D’énormes transferts financiers vers les pays en développement après 2012

L’évolution du climat mondial entraînera un accroissement des flux financiers destinés aux pays en développement, après 2012, afin que ceux-ci puissent prendre les mesures d’adaptation et d’atténuation nécessaires. Il faut s’attendre à ce que ces sommes correspondent approximativement au volume actuel de l’aide internationale au développement. Selon le secrétariat de la Convention-cadre des Nations Unies sur les changements climatiques (CCNUCC, 2008), leurs besoins de financement oscilleront entre 110 et 150 milliards de francs par an d’ici 2030. La Commission européenne (2009) estime que les pays industrialisés devront s’engager à verser des financements publics de l’ordre de 30 à 75 milliards de francs par an d’ici 2020. Pour l’instant, on n’a toujours pas la moindre idée de la manière dont de telles sommes devront être gérées. Si les fonds ne sont pas utilisés à bon escient ou s’ils s’évaporent sans avoir eu l’effet escompté, cela pourrait provoquer un revirement de l’opinion publique dans les pays industrialisés, qui seraient alors tentés d’abandonner les pays en développement à leur sort. Pour maintenir à long terme la stabilité du régime climatique, il importe de trouver une solution équitable, efficace et efficiente. À quoi pourrait-elle ressembler?

Des expériences avec le FEM…

Depuis le début des années nonante, le Fonds pour l’environnement mondial (FEM) gère de l’argent destiné à promouvoir l’adaptation aux changements climatiques et le transfert de technologies vers les pays en développement. Il a déjà octroyé plus de 2,5 milliards de francs à des projets dans ces domaines. Les pays en développement critiquent vivement les structures décisionnelles du FEM et sa procédure d’allocation des ressources (voir Müller 2009a). Pourtant, le fonds a introduit, après de laborieuses négociations, un mécanisme basé sur une double majorité: pour qu’une décision soit prise, elle doit réunir l’approbation de 60% des pays membres et de 60% des donateurs. Les demandes de financement ne peuvent pas être soumises directement au FEM, mais doivent passer par un organisme d’exécution: par exemple la Banque mondiale ou le Programme des Nations Unies pour l’environnement. Une fois l’aval obtenu, le projet peut être présenté au FEM. Le processus dure généralement plusieurs années jusqu’à ce qu’une requête soit acceptée. Avant 2005, il n’existait aucune clé de répartition entre les pays bénéficiaires. Depuis, l’allocation des ressources se base sur un «indice mondial d’utilité». Celui-ci prend en compte les émissions de CO2 en 2000 ainsi que l’évolution des quantités de carbone rejetées par l’économie durant les années nonante. Ce mode de calcul permet aux pays les plus pollueurs d’accéder facilement aux ressources du FEM, tandis que les petits pays, dont les émissions sont faibles, repartent presque toujours les mains vides.

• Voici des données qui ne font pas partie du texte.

(** The slices then start at the given times, each ends where the next one starts, and
    the last with the buffer. *)
Lemma UpdateInclusiveSliceStartTimes_ok s times :
  sliced_ok s -> mutable_ s = true -> Zlen times = num_slices s ->
  exists s', UpdateInclusiveSliceStartTimes times s = OK s' /\ sliced_ok s' /\ inclusive_start_times s' = times /\
    full_buffer_interval_ s' = set_bi_start (times !!! 0%nat) (full_buffer_interval_ s) /\
    slice_sizes_sorted_by_offset_ s' = slice_sizes_sorted_by_offset_ s /\
    forall t i, make_free_chunks_intervals_ s !! t = Some i ->
      make_free_chunks_intervals_ s' !! t = Some (timed times (set_bi_start (times !!! 0%nat) (full_buffer_interval_ s)) t i).
Proof.
  intros [Hne Hlen Hpos Htot Hsz Hlast Hoth] Hmut Hn. unfold UpdateInclusiveSliceStartTimes.
  rewrite Hmut, (proj2 (Z.eqb_eq _ _) Hn). cbn [check mbind outcome_bind].
  assert (Hni : num_slices s = Zlen (make_free_chunks_intervals_ s)) by (unfold num_slices, Zlen; lia).
  assert (H1 : 0 < num_slices s) by (unfold num_slices, Zlen; destruct (slice_sizes_sorted_by_offset_ s); [done|simpl; lia]).
  destruct (Zlen_lookup times 0 ltac:(lia)) as (t0 & Ht0 & ->). cbn [mbind outcome_bind].
  rewrite (list_lookup_total_correct _ _ _ Ht0). rewrite Hni. rewrite Hni in Hn.
  destruct (update_slice_times_ok times (set_bi_start t0 (full_buffer_interval_ s)) _ Hn) as (ivs' & -> & Hl' & Hc').
  cbn [mbind outcome_bind]. eexists. split; [done|].
  assert (Hback : forall t i', ivs' !! t = Some i' -> exists i, make_free_chunks_intervals_ s !! t = Some i /\
    i' = timed times (set_bi_start t0 (full_buffer_interval_ s)) t i).
  { intros t i' Hi'. destruct (lookup_lt_is_Some_2 (make_free_chunks_intervals_ s) t) as [i Hi].
    { apply lookup_lt_Some in Hi'. lia. }
    exists i. split; [done|]. rewrite (Hc' t i Hi) in Hi'. congruence. }
  split; [|split; [|by split]].
  - split; cbn [slice_sizes_sorted_by_offset_ make_free_chunks_intervals_ full_buffer_interval_]; [done|lia|done|done| | |].
    + apply Forall_lookup. intros t i' (i & Hi & ->)%Hback. exact (proj1 (Forall_lookup _ _) Hsz t i Hi).
    + intros i' Hi'. rewrite last_lookup, Hl' in Hi'. apply Hback in Hi' as (i & Hi & ->).
      rewrite <- last_lookup in Hi. exact (Hlast i Hi).
    + intros t i' (i & Hi & ->)%Hback Ht. rewrite Hl' in Ht. exact (Hoth t i Hi Ht).
  - apply list_eq. intros t. unfold inclusive_start_times. cbn [make_free_chunks_intervals_]. rewrite list_lookup_fmap.
    destruct (ivs' !! t) as [i'|] eqn:Ei.
    + destruct (Hback t i' Ei) as (i & Hi & ->). simpl. apply lookup_lt_Some in Hi.
      destruct (lookup_lt_is_Some_2 times t) as [x Hx]; [unfold Zlen in *; lia|].
      by rewrite Hx, (list_lookup_total_correct _ _ _ Hx).
    + simpl. symmetry. apply lookup_ge_None. apply lookup_ge_None in Ei. unfold Zlen in *. lia.
Qed.

Lemma UpdateEndTime_ok s e :
  sliced_ok s -> mutable_ s = true ->
  exists s', UpdateEndTime e s = OK s' /\ sliced_ok s' /\ inclusive_start_times s' = inclusive_start_times s /\
    full_buffer_interval_ s' = set_bi_end e (full_buffer_interval_ s) /\
    exists i, last (make_free_chunks_intervals_ s) = Some i /\ last (make_free_chunks_intervals_ s') = Some (set_bi_end e i).
Proof.
  intros [Hne Hlen Hpos Htot Hsz Hlast Hoth] Hmut. unfold UpdateEndTime. rewrite Hmut. cbn [check mbind outcome_bind].
  destruct s as [full mut sizes ivs]. cbn [slice_sizes_sorted_by_offset_ make_free_chunks_intervals_ full_buffer_interval_ mutable_] in *.
  destruct ivs as [|i l _] using rev_ind.
  { destruct sizes; [done|simpl in Hlen; lia]. }
  assert (E : Zlen (l ++ [i]) - 1 = Z.of_nat (length l)) by (rewrite Zlen_app; unfold Zlen; simpl; lia). rewrite E.
  assert (Hat : at_ (l ++ [i]) (Z.of_nat (length l)) = OK i) by (rewrite at_OK, idx_of_nat; by apply list_lookup_middle).
  rewrite Hat. cbn [mbind outcome_bind]. rewrite set_at_ok by (rewrite Zlen_app; unfold Zlen; simpl; lia). cbn [mbind outcome_bind].
  rewrite Nat2Z.id, insert_app_r_alt, Nat.sub_diag by lia. cbn [insert list_insert]. eexists. split; [done|].
  assert (HL : last (l ++ [i]) = Some i) by apply last_snoc. destruct (Hlast i HL) as [Hcol Hsi].
  apply Forall_app in Hsz as [Hszl [Hszi _]%Forall_cons]. split.
  - split; cbn [slice_sizes_sorted_by_offset_ make_free_chunks_intervals_ full_buffer_interval_]; [done| |done|done| | |].
    + rewrite length_app in *. simpl in *. lia.
    + apply Forall_app. split; [done|]. by constructor.
    + intros j. rewrite last_snoc. by intros [= <-].
    + intros t j Hj Ht. rewrite length_app in Ht. simpl in Ht. apply (Hoth t j); [|rewrite length_app; simpl; lia].
      apply lookup_app_Some in Hj as [Hj|[Hle Hj]]; [by apply lookup_app_l_Some|].
      apply lookup_lt_Some in Hj. simpl in Hj. lia.
  - split; [unfold inclusive_start_times; simpl; by rewrite !fmap_app|]. split; [done|]. exists i. cbn [make_free_chunks_intervals_]. split; apply last_snoc.
Qed.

… et avec des fonds volontaires

Au-delà du FEM, les fonds destinés à la protection du climat sont très en vogue depuis l’an 2000. Deux d’entre d’eux sont nés à Marrakech en 2001, lors de la Conférence des parties à la Convention-cadre des Nations Unies sur les changements climatiques (CCNUCC): le Fonds pour les pays les moins avancés et le Fonds spécial pour les changements climatiques. En 2008, la Banque mondiale a mis sur pied le Fonds pour les technologies propres et le Fonds stratégique pour le climat. Tous ces mécanismes de financement n’ont reçu qu’une petite partie des ressources initialement promises. Il semble qu’une nouvelle mode soit apparue dans les pays industrialisés: on crée des «fonds à sens unique» pour donner à court terme l’impression d’accorder généreusement des aides financières, mais sans jamais verser en réalité les sommes annoncées.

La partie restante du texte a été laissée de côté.